The writings of Merlin Moncure, professional database developer, about work, life, family, and everything else.

Monday, December 17, 2007

Advisory Locks, an Update

Update: more testing has shown this to not work as well as I thought...details will follow
Update 2: this doesn't work at all. I need to give it some more thought...M

I've made no secret that 'advisory locks' is one one of the coolest features in PostgreSQL (see my posts here and here). As a general purpose database mutex, you can do all sorts of wonderful things with them...long term locks, cooperative locks, sub transaction locks, etc.

But what about sub statement locks?

Consider the gapless sequence as described here (normal sequences produce 'holes' in the number line when rollbacks or database crashes occur). In the example, an external record is used to track the counter and provide concurrency protection. Well, how about this:

create table t(id int primary key);

insert into t select coalesce(id, 1) from
select pg_advisory_lock(1),
id + 1 as id,
pg_advisory_unlock(1) from t
order by id desc limit 1
) q;

The above statement (ab)uses the left to right order of execution of the fields of the statement. No external object is locked, and the outer select statement could do a bunch of other time consuming things without tying up the lock and killing concurrency. There is no chance of two transactions grabbing the same value of id in read committed mode (there may be a small chance of a race to grab the first value of id). This may not be the best or even a good way to do this, but it's an interesting demonstration of the technique.

Sunday, December 16, 2007

12 Days of Christmas, PostgreSQL style

In case you have trouble remembering the lyrics...

select v || case
when v=1 then ' partridge in a pear tree'
when v=2 then ' turtle doves'
when v=3 then ' french hens'
when v=4 then ' calling birds'
when v=5 then ' GO-O-OLDEN RINGS!'
when v=6 then ' swans a swimming'
when v=7 then ' geese a laying'
when v=8 then ' maids a milking'
when v=9 then ' ladies dancing'
when v=10 then ' lords a leaping'
when v=11 then ' pipers piping'
when v=12 then ' drummers drumming'
end from
(select generate_series(generate_series(1,12), 1, -1) as v) q;

Happy Holidays!

[update: now the lyrics are in the right order for day #2 and beyond...also decided to correctly spell 'pear' against my better judgement]

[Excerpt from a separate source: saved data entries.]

Lemma Get_uint8_reads fs n x : field fs n = Some (enc_uint x) -> in_width 8 x ->
  JsonBuffer_Get_uint8_t (Some (build fs)) (Some n) [] = Some (Some x, []).
Proof.
  intros E Hx. unfold JsonBuffer_Get_uint8_t. rewrite (M_bind_ok _ _ _ _ _ (get_field_build _ _ _ [] E)).
  unfold enc_uint, has_type. rewrite type_new_uint64, require_bind, get_string_uint64
    by (unfold in_width in *; lia).
  rewrite bool_decide_eq_true_2 by done.
  rewrite (M_bind_ok _ _ _ x []); [unfold u8; by rewrite wrap_small|].
  apply ParseUnsigned_print; unfold in_width, UINT8_MAX in *; lia.
Qed.

Lemma Get_uint16_reads fs n x : field fs n = Some (enc_uint x) -> in_width 16 x ->
  JsonBuffer_Get_uint16_t (Some (build fs)) (Some n) [] = Some (Some x, []).
Proof.
  intros E Hx. unfold JsonBuffer_Get_uint16_t. rewrite (M_bind_ok _ _ _ _ _ (get_field_build _ _ _ [] E)).
  unfold enc_uint, has_type. rewrite type_new_uint64, require_bind, get_string_uint64
    by (unfold in_width in *; lia).
  rewrite bool_decide_eq_true_2 by done.
  rewrite (M_bind_ok _ _ _ x []); [unfold u16; by rewrite wrap_small|].
  apply ParseUnsigned_print; unfold in_width, UINT16_MAX in *; lia.
Qed.

Lemma Get_String_reads fs n t : field fs n = Some (enc_string t) -> nul_free t = true ->
  JsonBuffer_Get_String (Some (build fs)) (Some n) [] = Some (Some t, []).
Proof.
  intros E Ht. unfold JsonBuffer_Get_String. rewrite (M_bind_ok _ _ _ _ _ (get_field_build _ _ _ [] E)).
  unfold enc_string, has_type. rewrite type_new_string, require_bind, bool_decide_eq_true_2 by done.
  rewrite (M_bind_ok _ _ _ _ _ alloc_ok), get_string_new by done. done.
Qed.

Lemma Get_OptionalString_reads fs n t : field fs n = enc_string <$> t ->
  (forall x, t = Some x -> nul_free x = true) ->
  JsonBuffer_Get_OptionalString (Some (build fs)) (Some n) [] = Some (Some t, []).
Proof.
  intros E Ht. unfold JsonBuffer_Get_OptionalString, nonnull. rewrite !M_ret_bind, object_get_build, E.
  destruct t as [t|]; [|done]. simpl.
  by rewrite (M_bind_ok _ _ _ _ _ (Get_String_reads fs n t E (Ht t eq_refl))).
Qed.

Lemma Get_UUID_reads fs n u : field fs n = Some (enc_uuid u) ->
  JsonBuffer_Get_UUID (Some (build fs)) (Some n) [] = Some (Some u, []).
Proof.
  intros E. unfold JsonBuffer_Get_UUID. rewrite (M_bind_ok _ _ _ _ _ (get_field_build _ _ _ [] E)).
  unfold has_type, enc_uuid. rewrite type_build, require_bind, bool_decide_eq_true_2 by done.
  rewrite (M_bind_ok _ _ _ (uuid_unparse u) []).
  - by rewrite uuid_parse_unparse.
  - apply Get_String_reads; [done|apply uuid_unparse_nul_free].
Qed.

Lemma Get_ByteArray_reads fs n bs : field fs n = Some (enc_string (b64_encode bs)) ->
  Forall (fun b => 0 <= b < 256) bs -> in_width 32 (Z.of_nat (length bs)) ->
  JsonBuffer_Get_ByteArray (Some (build fs)) (Some n) [] = Some (Some (Z.of_nat (length bs), bs), []).
Proof.
  intros E Hb Hl. unfold JsonBuffer_Get_ByteArray.
  rewrite (M_bind_ok _ _ _ _ _ (get_field_build _ _ _ [] E)).
  unfold enc_string, has_type. rewrite type_new_string, require_bind, bool_decide_eq_true_2 by done.
  rewrite !(M_bind_ok _ _ _ _ _ alloc_ok), get_string_new, get_string_len_new, b64_decode_encode
    by (done || by apply b64_nul_free).
  unfold nonnull. rewrite M_ret_bind. pose proof (b64_expands bs Hb).
  rewrite take_ge by lia. unfold u32. by rewrite wrap_small.
Qed.
End Scalars.

(** ** Hashes and identifiers *)

(** Follow the calls of a body, one field at a time. *)
Ltac fills_step :=
  lazymatch goal with
  | |- fills _ (put_seq _ _) _ => eapply fills_seq
  | |- fills _ (JsonBuffer_Put_OptionalString _ _) _ => apply Put_OptionalString_fills
  | |- fills _ (JsonBuffer_Put_UUID _ _) _ => apply encodes_fills, Put_UUID_encodes
  | |- fills _ (JsonBuffer_Put_String _ _) _ => apply encodes_fills, Put_String_encodes
  | |- fills _ (JsonBuffer_Put_uint64_t _ _) _ => apply encodes_fills, Put_uint64_encodes
  | |- fills _ (JsonBuffer_Put_uint32_t _ _) _ => apply encodes_fills, Put_uint_encodes
  | |- fills _ (JsonBuffer_Put_uint8_t _ _) _ => apply encodes_fills, Put_uint_encodes
  | |- fills _ put_true _ => apply fills_true
  end.

(** Run the next call of a reader with the lemma that gives its result. *)
Ltac reads E := rewrite (M_bind_ok _ _ _ _ _ E).

Section Identifiers.
Context `{JsonCLaws} `{EVP} `{LibUuidLaws}.

Definition enc_hash (h : Hash) : jobj :=
  build [("Type", enc_string (default EmptyString (hash_typeName (h_iType h))));
         ("Value", enc_string (hex_text (digest h)))].

Definition enc_blockid (b : BlockId) : jobj :=
  build [("Hash", default json_object_new_object (enc_hash <$> bi_pHash b));
         ("Size", enc_uint (bi_iLength b)); ("Data_Type", enc_uuid (bi_uuidDataType b))].

Definition enc_eventid (e : EventId) : jobj :=
  build [("Nugget", build [("Id", enc_uuid (ei_uuidNuggetId e))]);
         ("Seconds", enc_uint (ei_iSeconds e)); ("Nano_Seconds", enc_uint (ei_iNanoSecs e))].

Definition enc_nugget (n : Nugget) : jobj :=
  build ([("Nugget_ID", enc_uuid (n_uuidNuggetId n)); ("App_Type", enc_uuid (n_uuidApplicationType n));
          ("Nugget_Type", enc_uuid (n_uuidNuggetType n))] ++
         opt_field "Name" (enc_string <$> n_sName n) ++ opt_field "Location" (enc_string <$> n_sLocation n) ++
         opt_field "Contact" (enc_string <$> n_sContact n)).

Lemma typeName_known t : Hash_Get_ExpectedDigestLength t <> 0 ->
  exists name, hash_typeName t = Some name /\ nul_free name = true.
Proof.
  unfold Hash_Get_ExpectedDigestLength, hash_typeName. repeat case_match; intros; try done; by eexists.
Qed.

Lemma Put_Hash_encodes s n h : complete h -> encodes s (JsonBuffer_Put_Hash (Some n) (Some h)) n (enc_hash h).
Proof.
  intros Hc. destruct (typeName_known _ (complete_type _ Hc)) as (name & Hn & _).
  apply encodes_object. rewrite Hn. eapply fills_with; [by apply yields_nonnull|].
  apply (fills_seq s _ _ [_] [_]); [fills_step|].
  eapply fills_with; [|fills_step]. intros o Ho. rewrite ToText_complete by done. revert o Ho.
  change (yields s (alloc ;; mret (hex_text (digest h))) (hex_text (digest h))).
  eapply yields_bind; [apply yields_alloc|apply yields_ret].
Qed.

(** Reading a hash gives a clone of it: the same type and digest. *)
Lemma Get_Hash_reads fs n h : field fs n = Some (enc_hash h) -> complete h ->
  JsonBuffer_Get_Hash (Some (build fs)) (Some n) [] = Some (Some (clone_of h), []).
Proof.
  intros E Hc. unfold JsonBuffer_Get_Hash. reads (get_field_build _ _ _ [] E).
  unfold has_type, enc_hash. rewrite type_build, require_bind, bool_decide_eq_true_2 by done.
  destruct (typeName_known _ (complete_type _ Hc)) as (name & Hn & Hnf). rewrite Hn.
  set (fs' := [_; _]).
  reads (get_field_build fs' "Type" (enc_string name) [] eq_refl).
  unfold enc_string. rewrite type_new_string, require_bind, bool_decide_eq_true_2 by done.
  reads (get_field_build fs' "Value" (enc_string (hex_text (digest h))) [] eq_refl).
  unfold enc_string. rewrite type_new_string, require_bind, bool_decide_eq_true_2 by done.
  destruct (read_digest h Hc) as (d & _ & _ & _ & _ & Hb).
  destruct (hex_text_spec _ Hb) as (_ & Hx & _).
  rewrite !get_string_new by (done || by apply nul_free_xdigits).
  assert (Hr : Hash_Create_From_String (h_iType h) (Some (hex_text (digest h))) [] =
    Some (Some (clone_of h), [])) by by rewrite From_String_hex.
  revert Hn Hr. unfold hash_typeName.
  repeat case_match; intros [= <-]; repeat match goal with H : (_ == _) = true |- _ =>
    apply Z.eqb_eq in H; rewrite H end; done.
Qed.

Lemma Put_BlockId_encodes s n b : id_ok b ->
  encodes s (JsonBuffer_Put_BlockId (Some n) (Some b)) n (enc_blockid b).
Proof.
  intros [(h & Hh & Hc) _]. apply encodes_object. rewrite Hh.
  apply (fills_seq s _ _ [_] [_; _]); [by apply encodes_fills, Put_Hash_encodes|].
  apply (fills_seq s _ _ [_] [_]); fills_step.
Qed.

Lemma Get_BlockId_reads fs n b : field fs n = Some (enc_blockid b) -> id_ok b ->
  JsonBuffer_Get_BlockId (Some (build fs)) (Some n) [] = Some (Some (id_clone b), []).
Proof.
  intros E [(h & Hh & Hc) Hl]. unfold JsonBuffer_Get_BlockId. reads (get_field_build _ _ _ [] E).
  unfold has_type, enc_blockid. rewrite type_build, require_bind, bool_decide_eq_true_2 by done.
  reads alloc_ok. unfold id_clone. rewrite Hh. set (fs' := [_; _; _]).
  reads (Get_Hash_reads fs' "Hash" h eq_refl Hc).
  reads (Get_uint64_reads fs' "Size" (bi_iLength b) eq_refl Hl).
  reads (Get_UUID_reads fs' "Data_Type" (bi_uuidDataType b) eq_refl). done.
Qed.

Definition eventid_ok (e : EventId) : Prop := in_width 64 (ei_iSeconds e) /\ in_width 64 (ei_iNanoSecs e).

Lemma Put_EventId_encodes s n e : encodes s (JsonBuffer_Put_EventId (Some n) (Some e)) n (enc_eventid e).
Proof.
  apply encodes_object. apply (fills_seq s _ _ [_] [_; _]).
  - apply encodes_fills, encodes_object. fills_step.
  - apply (fills_seq s _ _ [_] [_]); fills_step.
Qed.

Lemma Get_EventId_reads fs n e : field fs n = Some (enc_eventid e) -> eventid_ok e ->
  JsonBuffer_Get_EventId (Some (build fs)) (Some n) [] = Some (Some e, []).
Proof.
  intros E [Hs Hn]. unfold JsonBuffer_Get_EventId. reads (get_field_build _ _ _ [] E).
  unfold has_type, enc_eventid. rewrite type_build, require_bind, bool_decide_eq_true_2 by done.
  set (fs' := [_; _; _]).
  reads (get_field_build fs' "Nugget" (build [("Id", enc_uuid (ei_uuidNuggetId e))]) [] eq_refl).
  rewrite type_build, require_bind, bool_decide_eq_true_2 by done. reads alloc_ok.
  reads (Get_UUID_reads [("Id", enc_uuid (ei_uuidNuggetId e))] "Id" _ eq_refl).
  reads (Get_uint64_reads fs' "Seconds" _ eq_refl Hs).
  reads (Get_uint64_reads fs' "Nano_Seconds" _ eq_refl Hn). by destruct e.
Qed.

Definition text_ok (t : option string) : Prop := forall x, t = Some x -> nul_free x = true.

Lemma Put_Nugget_encodes s n x : encodes s (JsonBuffer_Put_Nugget (Some n) (Some x)) n (enc_nugget x).
Proof.
  apply encodes_object. apply (fills_seq s _ _ [_]); [fills_step|].
  apply (fills_seq s _ _ [_]); [fills_step|]. apply (fills_seq s _ _ [_]); [fills_step|].
  apply fills_seq; [fills_step|]. apply fills_seq; fills_step.
Qed.

Lemma Get_Nugget_reads fs n x : field fs n = Some (enc_nugget x) ->
  text_ok (n_sName x) -> text_ok (n_sLocation x) -> text_ok (n_sContact x) ->
  JsonBuffer_Get_Nugget (Some (build fs)) (Some n) [] =
  Some (Some (mkNugget (n_uuidNuggetId x) (n_uuidApplicationType x) (n_uuidNuggetType x)
                (n_sName x) (n_sLocation x) (n_sContact x) None), []).
Proof.
  intros E T1 T2 T3. unfold JsonBuffer_Get_Nugget. reads (get_field_build _ _ _ [] E).
  unfold has_type, enc_nugget. rewrite type_build, require_bind, bool_decide_eq_true_2 by done.
  reads alloc_ok. set (fs' := _ ++ _).
  assert (Hf : field fs' "Nugget_ID" = Some (enc_uuid (n_uuidNuggetId x)) /\
    field fs' "App_Type" = Some (enc_uuid (n_uuidApplicationType x)) /\
    field fs' "Nugget_Type" = Some (enc_uuid (n_uuidNuggetType x)) /\
    field fs' "Name" = enc_string <$> n_sName x /\ field fs' "Location" = enc_string <$> n_sLocation x /\
    field fs' "Contact" = enc_string <$> n_sContact x).
  { subst fs'. by destruct (n_sName x), (n_sLocation x), (n_sContact x). }
  destruct Hf as (F1 & F2 & F3 & F4 & F5 & F6).
  reads (Get_UUID_reads _ _ _ F1). reads (Get_UUID_reads _ _ _ F2). reads (Get_UUID_reads _ _ _ F3).
  reads (Get_OptionalString_reads _ _ _ F4 T1). reads (Get_OptionalString_reads _ _ _ F5 T2).
  by reads (Get_OptionalString_reads _ _ _ F6 T3).
Qed.
End Identifiers.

Managing Trees with Arrays, Part 2

Einhverfr writes:
Out of curiosity, have you looked at contrib/tablefunc and its connectby() function? We use it and the parent_id solution in LSMB and it works pretty well. It also allows for a cleaner semantics because we don't have to store the full path in the record (this and "level" are both generated by connectby!).

Thanks for your interest.

I have looked at connectby, and I have a lot of issues with it. It's a good approach and probably better if your data is highly volatile (updates are much cheaper), but less flexible. If it meets your requirements perfectly I'd use it, but I've tried a few times and end up bumping into limitations. The materialized path approach as advertised scales extremely well, except for the insert problem or if your trees are extremely deep because the index gets huge.

First, the planner knows zero about the connectby function. This can lead to planning problems for complicated joins that it interfaces with. The materialized path approach is mostly wide open to the planner. I find myself often writing complex queries, and absolutely detest pushing data issues into the application layer. This is why I favor views over functions generally when there is a choice. The view abstracts the interface a bit for application without hobbing the planner. The view abstraction approach I used is what really sells the idea, btw.

Secondly, connectby takes a single key as a parameter only. This can lead to very awkward situations if you need to generalize the input over a range of records (give me all the families for items in range of (a,b)), and the query will be slow because the table is unordered. Since the materialized path approach orders the table over the key, the query is simple and fast.

Third, the indexing strategies are different...all operations traversing the tree with the parent/child index relationship require recursion. The connectby function hides the recursion from you but the recursion is still there. This means that for many operations the net result will be less efficient than when the path is handed to you.

Fourth, while it's kind of a pain because you have to create an opclass (and other reasons), the array approach at least opens the door to composite keys.

Fifth, connectby gives you a delimited text string, which has to be parsed and wrapped in a view (my examples above do this already). You also need to wrap if you want to be able to traverse up the tree in a single operation. I would advise doing's probably not a good idea to have the application invoke the connectby function directly.

In fact, sacrificing a little bit of cpu overhead, I could write the parent child relationship abstracted into a few recursive sql functions that traverse the tree. While this can get dangerous as you only want to do really heavy recursion in C as iteration, it's probably good enough for most circumstances and sidesteps some of the land mines the planner throws you with connectby.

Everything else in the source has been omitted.